● **Aim of the task**: Word for word, please restate the lines from the beginning of the data through the line in which "(** ** Errors *)" appears.

● **Provided entries**:
· · · · · · ·

(** * component-cli: the component-archive [init] and [resources add] commands

    A shallow embedding of [pkg/commands/componentarchive/init.go] and
    [pkg/commands/componentarchive/resources/add.go].  Go structs become
    records, [error] values an inductive type, the [vfs.FileSystem] interface
    a type class, and the code that mutates the archive and the file system
    threads both through explicitly. *)

From stdpp Require Import base option list gmap strings.
From Stdlib Require Import ZArith.

Local Open Scope string_scope.
Local Open Scope list_scope.
Local Open Scope Z_scope.

(** ** Errors *)

(** Go [error] values.  [Errorf msg] is [fmt.Errorf] with the formatted
    message, [Wrap msg cause] the same with an error wrapped by [%w];
    [Aggregate] is [field.ErrorList.ToAggregate] over the messages of the
    field errors; [Panic] is a run-time panic (an index out of range). *)
Inductive Error : Type :=
  | io_EOF
  | ErrNotExist (path : string)
  | ErrOther (msg : string)
  | Errorf (msg : string)
  | Wrap (msg : string) (cause : Error)
  | Aggregate (errs : list string)
  | Panic (msg : string).

(** [err == io.EOF] *)
Definition is_EOF (err : Error) : bool :=
  match err with io_EOF => true | _ => false end.

(** [os.IsNotExist(err)] *)
Definition os_IsNotExist (err : Error) : bool :=
  match err with ErrNotExist _ => true | _ => false end.

(** The quotation mark put around a [%q] argument. *)
Definition dquote : string := String (Ascii.ascii_of_nat 34) EmptyString.

(** [%q] of a string (escapes inside the argument are not modelled). *)
Definition fmt_q (s : string) : string := dquote +:+ s +:+ dquote.

(** [filepath.Join] of two elements: empty elements are ignored (the
    clean-up of dots and doubled separators is not modelled). *)
Definition filepath_Join (a b : string) : string :=
  if decide (a = EmptyString) then b
  else if decide (b = EmptyString) then a
  else a +:+ "/" +:+ b.

(** ** The component descriptor ([cdv2]) *)

Module cdv2.

Definition LocalRelation : string := "local".
Definition ExternalRelation : string := "external".
Definition InternalProvider : string := "internal".
Definition OCIRegistryType : string := "ociRegistry".

Record UnstructuredTypedObject : Type := {
  ObjectType : string;
  Raw : string
}.

Record RepositoryContext : Type := {
  RCType : string;
  BaseURL : string
}.

(** [Resource] with its embedded [IdentityObjectMeta] flattened. *)
Record Resource : Type := {
  Name : string;
  Version : string;
  Type_ : string;
  ExtraIdentity : gmap string string;
  Labels : list (string * string);
  Relation : string;
  Access : option UnstructuredTypedObject
}.

Record Source : Type := {
  SrcName : string;
  SrcVersion : string;
  SrcType : string;
  SrcExtraIdentity : gmap string string
}.

Record ComponentReference : Type := {
  RefName : string;
  ComponentName : string;
  RefVersion : string;
  RefExtraIdentity : gmap string string
}.

Record ComponentDescriptor : Type := {
  MetadataVersion : string;
  CDName : string;
  CDVersion : string;
  Provider : string;
  RepositoryContexts : list RepositoryContext;
  Sources : list Source;
  ComponentReferences : list ComponentReference;
  Resources : list Resource
}.

#[global] Instance UnstructuredTypedObject_eq_dec : EqDecision UnstructuredTypedObject.
Proof. solve_decision. Defined.
#[global] Instance RepositoryContext_eq_dec : EqDecision RepositoryContext.
Proof. solve_decision. Defined.
#[global] Instance Resource_eq_dec : EqDecision Resource.
Proof. solve_decision. Defined.

(** [cd.GetVersion()] *)
Definition GetVersion (cd : ComponentDescriptor) : string := CDVersion cd.

Definition set_Version (v : string) (r : Resource) : Resource :=
  {| Name := Name r; Version := v; Type_ := Type_ r;
     ExtraIdentity := ExtraIdentity r; Labels := Labels r;
     Relation := Relation r; Access := Access r |}.

Definition set_Resources (rs : list Resource) (cd : ComponentDescriptor)
  : ComponentDescriptor :=
  {| MetadataVersion := MetadataVersion cd; CDName := CDName cd;
     CDVersion := CDVersion cd; Provider := Provider cd;
     RepositoryContexts := RepositoryContexts cd; Sources := Sources cd;
     ComponentReferences := ComponentReferences cd; Resources := rs |}.

Definition set_RepositoryContexts (rc : list RepositoryContext)
    (cd : ComponentDescriptor) : ComponentDescriptor :=
  {| MetadataVersion := MetadataVersion cd; CDName := CDName cd;
     CDVersion := CDVersion cd; Provider := Provider cd;
     RepositoryContexts := rc; Sources := Sources cd;
     ComponentReferences := ComponentReferences cd;
     Resources := Resources cd |}.

(** Modelled from the spec: the identity of an entry is not computed in the
    sources (it lives in the descriptor bindings); the data model composes
    it of name, version, type and the extraIdentity pairs, and never of
    relation, access or input. *)
Definition GetIdentity (r : Resource)
  : string * string * string * gmap string string :=
  (Name r, Version r, Type_ r, ExtraIdentity r).

(** Two entries are the same identity iff all four components agree. *)
Definition sameIdentity (a b : Resource) : Prop :=
  GetIdentity a = GetIdentity b.

#[global] Instance sameIdentity_dec a b : Decision (sameIdentity a b).
Proof. unfold sameIdentity. apply _. Defined.

(** Modelled from the spec: [GetResourceIndex] is called by [Run] but
    defined in the descriptor bindings; the merge engine scans the
    collection for an existing entry with the same identity and reports
    its position, and the caller tests the result against [-1]. *)
Definition GetResourceIndex (cd : ComponentDescriptor) (res : Resource) : Z :=
  match list_find (fun cur => sameIdentity cur res) (Resources cd) with
  | Some (i, _) => Z.of_nat i
  | None => -1
  end.

(** Modelled from the spec: [DefaultComponent] is defined in the descriptor
    bindings; init builds a descriptor with empty collections, so absent
    collections become empty ones.  Lists here have no absent state, hence
    the descriptor comes back as it is and no error arises. *)
Definition DefaultComponent (cd : ComponentDescriptor)
  : Error + ComponentDescriptor := inr cd.

End cdv2.

(** ** [cdutils] *)

Module cdutils.
Import cdv2.

(** Modelled from the spec: [MergeResources] is defined in the descriptor
    bindings.  The result keeps the incoming entry's identity; every other
    field is taken from the incoming entry if non-empty / non-nil, else
    from the existing entry. *)
Definition MergeResources (a b : Resource) : Resource :=
  {| Name := Name b;
     Version := Version b;
     Type_ := Type_ b;
     ExtraIdentity := ExtraIdentity b;
     Labels := match Labels b with [] => Labels a | _ :: _ => Labels b end;
     Relation := if decide (Relation b = EmptyString) then Relation a
                 else Relation b;
     Access := match Access b with None => Access a | Some _ => Access b end
  |}.

End cdutils.

(** ** [utils] *)

Module utils.
Import cdv2.

(** Modelled from the spec: [AddRepositoryContext] is defined in the
    utilities of the command line; it appends [{type, baseURL}] unless an
    identical entry already exists, and keeps the order of the others. *)
Definition AddRepositoryContext (contexts : list RepositoryContext)
    (type baseURL : string) : list RepositoryContext :=
  let rc := {| RCType := type; BaseURL := baseURL |} in
  if decide (rc ∈ contexts) then contexts else contexts ++ [rc].

End utils.

(** ** The file system interface ([vfs.FileSystem]) *)

Definition FileMode : Type := Z.

Record FileInfo : Type := { IsDir : bool }.

(** The methods of [vfs.FileSystem] the two commands reach, with the state of
    the file system passed in and out.  [Rename] is part of the interface. *)
Class FileSystem (FS Data : Type) : Type := {
  Stat : FS -> string -> Error + FileInfo;
  MkdirAll : FS -> string -> FileMode -> option Error * FS;
  Open : FS -> string -> Error + Data;
  WriteFile : FS -> string -> Data -> FileMode -> option Error * FS;
  Rename : FS -> string -> string -> option Error * FS
}.

(** What the commands rely on between two calls on a file system: a file
    that was written reads back as written, a directory that [MkdirAll]
    made is a directory, and writing a file leaves a directory a
    directory. *)
Record FileSystemLaws (FS Data : Type) `{!FileSystem FS Data} : Prop := {
  Open_after_WriteFile :
    forall (fs fs' : FS) (path : string) (data : Data) (perm : FileMode),
      WriteFile fs path data perm = (None, fs') -> Open fs' path = inr data;
  Stat_after_MkdirAll :
    forall (fs fs' : FS) (path : string) (perm : FileMode),
      MkdirAll fs path perm = (None, fs') ->
      Stat fs' path = inr {| IsDir := true |};
  Stat_dir_after_WriteFile :
    forall (fs fs' : FS) (dir path : string) (data : Data) (perm : FileMode),
      WriteFile fs path data perm = (None, fs') ->
      Stat fs dir = inr {| IsDir := true |} ->
      Stat fs' dir = inr {| IsDir := true |}
}.

Module ctf.
Definition ComponentDescriptorFileName : string := "component-descriptor.yaml".

Record BlobInfo : Type := {
  MediaType : string;
  Digest : string;
  Size : Z
}.
End ctf.

(** ** [input] *)

Module input.
Record BlobInput : Type := {
  InputType : string;
  Path : string;
  CompressWithGzip : bool;
  ExcludeFiles : string
}.

(** What [BlobInput.Read] hands back: digest, size and an open reader,
    whose [Close] may fail. *)
Record BlobOutput : Type := {
  BlobDigest : string;
  BlobSize : Z;
  BlobReader : string;
  BlobClose : option Error
}.
End input.

(** ** State and errors

    A Go function that takes the archive or the file system and returns an
    [error] is a computation over the state [S] that yields an error or a
    value together with the state it leaves behind. *)

Definition M (S A : Type) : Type := S -> (Error + A) * S.

Definition ret {S A} (a : A) : M S A := fun s => (inr a, s).

Definition bind {S A B} (m : M S A) (k : A -> M S B) : M S B := fun s =>
  match m s with
  | (inl err, s') => (inl err, s')
  | (inr a, s') => k a s'
  end.

Declare Scope M_scope.
Delimit Scope M_scope with M.
Notation "x ← y ; z" := (bind y (fun x => z))
  (at level 20, y at level 100, z at level 200, only parsing) : M_scope.
Notation "x ;; z" := (bind x (fun _ => z))
  (at level 100, z at level 200, only parsing, right associativity) : M_scope.
Local Open Scope M_scope.

(** [return err] *)
Definition throw {S A} (err : Error) : M S A := fun s => (inl err, s).

(** Read the state. *)
Definition get {S} : M S S := fun s => (inr s, s).

(** A call that reads the state and may fail. *)
Definition attempt {S A} (f : S -> Error + A) : M S A := fun s => (f s, s).

(** [if err := f(); err != nil { return fmt.Errorf(msg + ": %w", err) }] *)
Definition wrapping {S A} (msg : string) (m : M S A) : M S A := fun s =>
  match m s with
  | (inl err, s') => (inl (Wrap msg err), s')
  | (inr a, s') => (inr a, s')
  end.

(** [for _, x := range l { if err := f(x); err != nil { return err } }] *)
Fixpoint forEach {S X} (f : X -> M S unit) (l : list X) : M S unit :=
  match l with
  | [] => ret tt
  | x :: l' => f x ;; forEach f l'
  end.

(** ** [componentarchive]: the builder options *)

Module componentarchive_builder.
Record BuilderOptions : Type := {
  ComponentArchivePath : string
}.
End componentarchive_builder.

(** ** Package [resources]: [add] *)

Module resources.
Import cdv2.

(** [ResourceOptions]: a resource with an optional [input]. *)
Record ResourceOptions : Type := {
  Resource_ : Resource;
  Input : option input.BlobInput
}.

Record Options : Type := {
  BuilderOptions_ : componentarchive_builder.BuilderOptions;
  ResourceObjectPath : string
}.

(** The process-wide [os.Stdin]: the outcome of [Stat] (mode bit
    [ModeNamedPipe], size) and what can be read from it. *)
Record StdinInfo : Type := {
  ModeNamedPipe : bool;
  StdinSize : Z
}.

Record os_Stdin (Data : Type) : Type := {
  StdinStat : Error + StdinInfo;
  StdinReader : Data
}.
Arguments StdinStat {Data} _.
Arguments StdinReader {Data} _.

· · · · · · ·

● **Reply to the task**:
(** * component-cli: the component-archive [init] and [resources add] commands

    A shallow embedding of [pkg/commands/componentarchive/init.go] and
    [pkg/commands/componentarchive/resources/add.go].  Go structs become
    records, [error] values an inductive type, the [vfs.FileSystem] interface
    a type class, and the code that mutates the archive and the file system
    threads both through explicitly. *)

From stdpp Require Import base option list gmap strings.
From Stdlib Require Import ZArith.

Local Open Scope string_scope.
Local Open Scope list_scope.
Local Open Scope Z_scope.

(** ** Errors *)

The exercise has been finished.